Store the multisig transactions of ParamsType by a TableWithLength with
sequence numbers as keys, e.g., MutlisigTxs<AddOwnerParams> store the
transactions which intend to remove an owner from the multisig wallet. Each
multisig transaction stores the parameters, the owners who already approve the
it and whether it has been executed.
To execute a multisig transaction, there are 3 steps:
- init
- approve
- execute
For example, if there are 3 owners: Omelette, JoJo and Snoopy, and the threshold
is 2. Omelette initiate a multisig transaction, JoJo approve the transaction,
now the number of approval reaches 2 (initiation implies approval), which meets
the threshold, allowing the transaction to be executed by any owner, i.e.,
Omelette, JoJo or Snoopy.
Notice that since there are separate resources for each parameters type, the
sequence number in the table may be discrete, and that's why we have a table to
store the mapping of sequence numbers and type names of ParamsType so that
users can find the multisig transactions resource corresponding to a given
sequence number.
Every multisig transaction can have a timelock which defines when a multisig transaction can be executed and when it will be invalidated.
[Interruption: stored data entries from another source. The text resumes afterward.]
(* ===== verification/Sha256.v ===== *)
(** * SHA-256 and hexadecimal encoding

    The parts of Go's standard library behind src/internal/auth/hash.go:
    [sha256.Sum256] (FIPS 180-4) on 32-bit words kept in [Z], and
    [hex.EncodeToString]. *)

From S2P Require Import Prelude GoStrings.
From Stdlib Require Import Ascii.
Local Open Scope Z_scope.

Definition w32 (z : Z) : Z := z `mod` 2 ^ 32.
Definition add32 (a b : Z) : Z := w32 (a + b).
Definition rotr (n x : Z) : Z := Z.lor (Z.shiftr x n) (w32 (Z.shiftl x (32 - n))).
Definition Ch (x y z : Z) : Z := Z.lxor (Z.land x y) (Z.land (Z.lxor x (2 ^ 32 - 1)) z).
Definition Maj (x y z : Z) : Z := Z.lxor (Z.land x y) (Z.lxor (Z.land x z) (Z.land y z)).
Definition Sigma0 (x : Z) : Z := Z.lxor (rotr 2 x) (Z.lxor (rotr 13 x) (rotr 22 x)).
Definition Sigma1 (x : Z) : Z := Z.lxor (rotr 6 x) (Z.lxor (rotr 11 x) (rotr 25 x)).
Definition sigma0 (x : Z) : Z := Z.lxor (rotr 7 x) (Z.lxor (rotr 18 x) (Z.shiftr x 3)).
Definition sigma1 (x : Z) : Z := Z.lxor (rotr 17 x) (Z.lxor (rotr 19 x) (Z.shiftr x 10)).

(** The constants, as FIPS 180-4 defines them: the first 32 bits of the
    fractional parts of the cube roots (round constants) and square roots
    (initial hash value) of the first primes. *)
Fixpoint primes (fuel : nat) (n : Z) (found : list Z) : list Z :=
  match fuel with
  | O => reverse found
  | S fuel =>
      primes fuel (n + 1) (if existsb (λ p, n `mod` p =? 0) found then found else n :: found)
  end.

(** The integer cube root of [n], by its binary digits from bit [bits - 1]. *)
Fixpoint cbrt (bits : nat) (n acc : Z) : Z :=
  match bits with
  | O => acc
  | S bits =>
      let cand := acc + 2 ^ Z.of_nat bits in
      cbrt bits n (if cand ^ 3 <=? n then cand else acc)
  end.

(** 311 is the 64th prime; [cbrt 311 * 2^32 < 2^36]. *)
Definition first_primes : list Z := Eval vm_compute in primes 310 2 [].
Definition K256 : list Z :=
  Eval vm_compute in (λ p, w32 (cbrt 36 (p * 2 ^ 96) 0)) <$> first_primes.
Definition H256 : list Z :=
  Eval vm_compute in (λ p, w32 (Z.sqrt (p * 2 ^ 64))) <$> take 8 first_primes.

Fixpoint str_bytes (s : string) : list Z :=
  match s with
  | EmptyString => []
  | String a s => Z.of_N (N_of_ascii a) :: str_bytes s
  end.

(** Big-endian bytes of a 64-bit (or 32-bit) number. *)
Definition be_bytes (n : nat) (z : Z) : list Z :=
  (λ i, Z.shiftr z (8 * Z.of_nat (n - 1 - i)) `mod` 256) <$> seq 0 n.

Definition pad (msg : list Z) : list Z :=
  let l := Z.of_nat (length msg) in
  let k := (55 - l) `mod` 64 in
  msg ++ 0x80 :: replicate (Z.to_nat k) 0 ++ be_bytes 8 (8 * l).

Fixpoint words (l : list Z) : list Z :=
  match l with
  | a :: b :: c :: d :: l => (a * 2 ^ 24 + b * 2 ^ 16 + c * 2 ^ 8 + d) :: words l
  | _ => []
  end.

(** The message schedule, newest word first. *)
Fixpoint extend (n : nat) (ws : list Z) : list Z :=
  match n with
  | O => ws
  | S n =>
      let at_ i := default 0 (ws !! i) in
      extend n (add32 (add32 (sigma1 (at_ 1%nat)) (at_ 6%nat))
                      (add32 (sigma0 (at_ 14%nat)) (at_ 15%nat)) :: ws)
  end.

Definition schedule (block : list Z) : list Z := reverse (extend 48 (reverse block)).

Definition round (h : list Z) (kw : Z * Z) : list Z :=
  match h with
  | [a; b; c; d; e; f; g; hh] =>
      let t1 := add32 (add32 hh (Sigma1 e)) (add32 (Ch e f g) (add32 kw.1 kw.2)) in
      let t2 := add32 (Sigma0 a) (Maj a b c) in
      [add32 t1 t2; a; b; c; add32 d t1; e; f; g]
  | _ => h
  end.

Definition compress (h block : list Z) : list Z :=
  zip_with add32 h (foldl round h (zip K256 (schedule block))).

Fixpoint blocks (fuel : nat) (ws : list Z) : list (list Z) :=
  match fuel, ws with
  | S fuel, _ :: _ => take 16 ws :: blocks fuel (drop 16 ws)
  | _, _ => []
  end.

Definition Sum256 (msg : list Z) : list Z :=
  let ws := words (pad msg) in
  foldl compress H256 (blocks (length ws) ws) ≫= be_bytes 4.

(** [hex.EncodeToString]. *)
Definition hex_char (n : Z) : ascii := hex_digit (Z.to_nat n).

Fixpoint EncodeToString (l : list Z) : string :=
  match l with
  | [] => ""
  | b :: l => String (hex_char (b / 16)) (String (hex_char (b `mod` 16)) (EncodeToString l))
  end.

(** src/internal/auth/hash.go *)
Definition HashKey (plaintext : string) : string := EncodeToString (Sum256 (str_bytes plaintext)).

(** FIPS 180-4 test vectors. *)
Example sha256_abc :
  HashKey "abc" = "ba7816bf8f01cfea414140de5dae2223b00361a396177a9cb410ff61f20015ad".
Proof. vm_compute. reflexivity. Qed.

Example sha256_empty :
  HashKey "" = "e3b0c44298fc1c149afbf4c8996fb92427ae41e4649b934ca495991b7852b855".
Proof. vm_compute. reflexivity. Qed.

Example sha256_two_blocks :
  HashKey "abcdbcdecdefdefgefghfghighijhijkijkljklmklmnlmnomnopnopq" =
  "248d6a61d20638b8e5c026930c3e6039a33ce45964ff2167f6ecedd419db06c1".
Proof. vm_compute. reflexivity. Qed.

(** ** The digest is always 64 lower-case hexadecimal characters *)

Lemma round_length h kw : length h = 8%nat → length (round h kw) = 8%nat.
Proof. by do 9 (destruct h as [|? h]; try done). Qed.

Lemma compress_length h block : length h = 8%nat → length (compress h block) = 8%nat.
Proof.
  intros Hh. unfold compress. rewrite length_zip_with.
  assert (∀ l h0, length h0 = 8%nat → length (foldl round h0 l) = 8%nat) as Hf.
  { induction l as [|kw l IH]; intros h0 H0; [done|]. simpl. apply IH. by apply round_length. }
  rewrite Hf by done. lia.
Qed.

Lemma Sum256_length msg : length (Sum256 msg) = 32%nat.
Proof.
  unfold Sum256. generalize (blocks (length (words (pad msg))) (words (pad msg))) as bs.
  assert (∀ bs h, length h = 8%nat → length (foldl compress h bs) = 8%nat) as Hf.
  { induction bs as [|b bs IH]; intros h Hh; [done|]. simpl. apply IH. by apply compress_length. }
  intros bs. specialize (Hf bs H256 eq_refl).
  assert (∀ l : list Z, length (l ≫= be_bytes 4) = (4 * length l)%nat) as Hb.
  { induction l as [|x l IH]; [done|]. rewrite bind_cons, length_app, IH. rewrite length_cons.
    unfold be_bytes. rewrite length_fmap, length_seq. lia. }
  rewrite Hb, Hf. done.
Qed.

Lemma EncodeToString_length l : String.length (EncodeToString l) = (2 * length l)%nat.
Proof. induction l as [|b l IH]; [done|]. simpl. rewrite IH. lia. Qed.

Lemma HashKey_length s : String.length (HashKey s) = 64%nat.
Proof. unfold HashKey. by rewrite EncodeToString_length, Sum256_length. Qed.

Lemma HashKey_nonempty s : HashKey s ≠ "".
Proof. intros H. pose proof (HashKey_length s) as Hl. by rewrite H in Hl. Qed.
There are two parameters for users to specify:
- eta
- expiration
eta is the time after which a multisig transaction can be executed, while
expiration is the time before which a multisig transaction is valid.
Store events corresponding to each step of a transaction execution
- init
- approve
- execute
Every event stores the sender and the sequence number so that the tx details can be queried easily.